The free space monitoring shows that the problem started around 3:30 am, because we see there a sharp decrease in free space (lost the pool).
Cannot get a stack trace or attach through truss
root@t3fs05 # pstack 3304
pstack: cannot examine 3304: no such process
root@t3fs05 # truss -p 3304
truss: no such process: 3304
Some information on the state may be in this thread:
http://opensolaris.org/jive/thread.jspa?threadID=25988 on unkillable processes.

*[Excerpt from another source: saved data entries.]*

(** * isar-exr: the GraphQL client of the Energy Robotics API

    A shallow embedding of [src/isar_exr/api/graphql_client.py], the class
    [GraphqlClient]: its constructor, the two session builders and the
    method [query] with its reauthenticate-and-retry protocol.

    The class owns no algorithm of its own beyond the retry protocol: the
    token source, the schema file, the GraphQL parser and the gql transport are
    collaborators.  They are the fields of the class [Collaborators], functions
    over an abstract [World], and every theorem holds for all its instances. *)

From Stdlib Require Import ZArith.
From stdpp Require Import base option strings gmap list.

Set Warnings "-register-all".
Open Scope Z_scope.
Open Scope string_scope.
Open Scope list_scope.

(** ** Python values *)

(** The values of [typing.Any] that a JSON response or a variable mapping
    holds. *)
Inductive Any : Type :=
| PyNone
| PyBool (b : bool)
| PyInt (z : Z)
| PyStr (s : string)
| PyList (l : list Any)
| PyDict (d : list (string * Any)).

(** ** Exceptions

    An [exn] is an instance of Python's [Exception].  The classes the
    [except] clauses of [query] name are pairwise unrelated by inheritance
    (gql's transport errors derive from gql's [TransportError], the two
    timeouts from httpx's [TimeoutException], [GraphQLError] from
    [Exception]), so one constructor per class is the whole case analysis;
    [OtherException] is any instance of [Exception] of none of these
    classes. *)
Inductive exn : Type :=
| GraphQLError (message : string) (locations : list string)
| TransportProtocolError (msg : string)
| TransportQueryError (msg : string) (errors : option (list Any))
| TransportClosed (msg : string)
| TransportServerError (msg : string) (code : option Z)
| TransportAlreadyConnected (msg : string)
| ReadTimeout (msg : string)
| ConnectTimeout (msg : string)
| OtherException (cls : string) (msg : string).

(** What [str.join] puts between two parts of a printed [GraphQLError]: an
    empty line. *)
Definition paragraph_break : string :=
  String (Ascii.ascii_of_nat 10) (String (Ascii.ascii_of_nat 10) "").

(** [str(e)].  A [GraphQLError] prints its message and then, when it is
    located in a document, each of its [locations] as printed by graphql-core,
    one empty line between the parts; every other class prints the message it
    was made with. *)
Definition exn_str (e : exn) : string :=
  match e with
  | GraphQLError m locations =>
    fold_left (λ printed location, printed +:+ paragraph_break +:+ location)
      locations m
  | TransportProtocolError m | TransportQueryError m _
  | TransportClosed m | TransportServerError m _ | TransportAlreadyConnected m
  | ReadTimeout m | ConnectTimeout m | OtherException _ m => m
  end.
(** * pynalyze: unused functions and imports of one Python file

    A shallow embedding of [pynalyze.py]: the [CodeVisitor] pass over the
    syntax tree produced by [ast.parse], the two resolvers
    [get_unused_imports] and [get_unused_functions], and the [analyze]
    command with its exit status. *)

From stdpp Require Import gmap strings list sorting.
From Stdlib Require Import ZArith Lia Ascii.

Set Warnings "-clear-no-such-hyp".

Local Open Scope Z_scope.
Local Open Scope string_scope.
Local Open Scope list_scope.

(** ** The syntax tree

    The node types of Python's [ast] module that [CodeVisitor] has a
    method for, with their child fields in the order of [_fields] (the
    order in which [generic_visit] walks them).  Every other node type
    ([Module], [Assign], [BinOp], [AsyncFunctionDef], [arguments], ...) is
    an [Other] node: the visitor has no method for it, so only the list of
    its child nodes matters.  [alias] nodes and expression contexts have no
    children and no visitor method; they are kept as data. *)

Inductive expr_context := Load | Store | Del.

Record alias := mk_alias { alias_name : string; asname : option string }.

#[warnings="-register-all"]
Inductive node :=
| Import (names : list alias) (lineno : Z)
| ImportFrom (module : option string) (names : list alias) (lineno : Z)
| Name (id : string) (ctx : expr_context)
| FunctionDef (name : string) (args : node) (body decorator_list : list node)
              (returns : option node) (type_params : list node) (lineno : Z)
| Call (func : node) (args keywords : list node)
| Attribute (value : node) (attr : string) (ctx : expr_context)
| ClassDef (name : string) (bases keywords body decorator_list type_params : list node)
| Other (fields : list node).

(** [ast.Module(body)], the root that [ast.parse] returns. *)
Definition Module_ (body : list node) : node := Other body.

(** ** Records and dictionaries *)

Record ImportInfo := mk_ImportInfo
  { module_of : string; import_lineno : Z; is_from : bool }.

Record FunctionInfo := mk_FunctionInfo
  { func_name : string; func_lineno : Z }.

(** A Python [dict] keeps its keys in order of first insertion; assigning
    to a key that is present replaces the value where it stands. *)
Definition dict (V : Type) := list (string * V).

Fixpoint dict_set {V} (d : dict V) (k : string) (v : V) : dict V :=
  match d with
  | [] => [(k, v)]
  | (k', v') :: r =>
      if String.eqb k' k then (k', v) :: r else (k', v') :: dict_set r k v
  end.

Fixpoint dict_get {V} (d : dict V) (k : string) : option V :=
  match d with
  | [] => None
  | (k', v') :: r => if String.eqb k' k then Some v' else dict_get r k
  end.

Definition keys {V} (d : dict V) : list string := map fst d.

But they do not have a cure for it.
A normal shutdown/reboot did not work
shutdown -i6 -g0
Shutdown started. Wed Dec 9 09:46:04 CET 2009
I can see that the shutdown process is hanging in the sync process:
pgrep -fl shutd
4250 /sbin/sh /usr/sbin/shutdown -i6 -g0
truss -p 4250
waitid(P_PID, 4256, 0x08047B10, WEXITED|WTRAPPED|WNOWAIT) (sleeping...)
ps -ef | grep 4256
root 4256 4250 0 09:46:04 pts/1 0:00 /sbin/sync
root 4261 645 0 10:00:06 console 0:00 grep 4256
As a harsher measure, I then issued a
reboot
command. Even this hung. I then tried from the ILOM a
stop /SYS
. The still active console showed a confirmation of having received the shutdown command.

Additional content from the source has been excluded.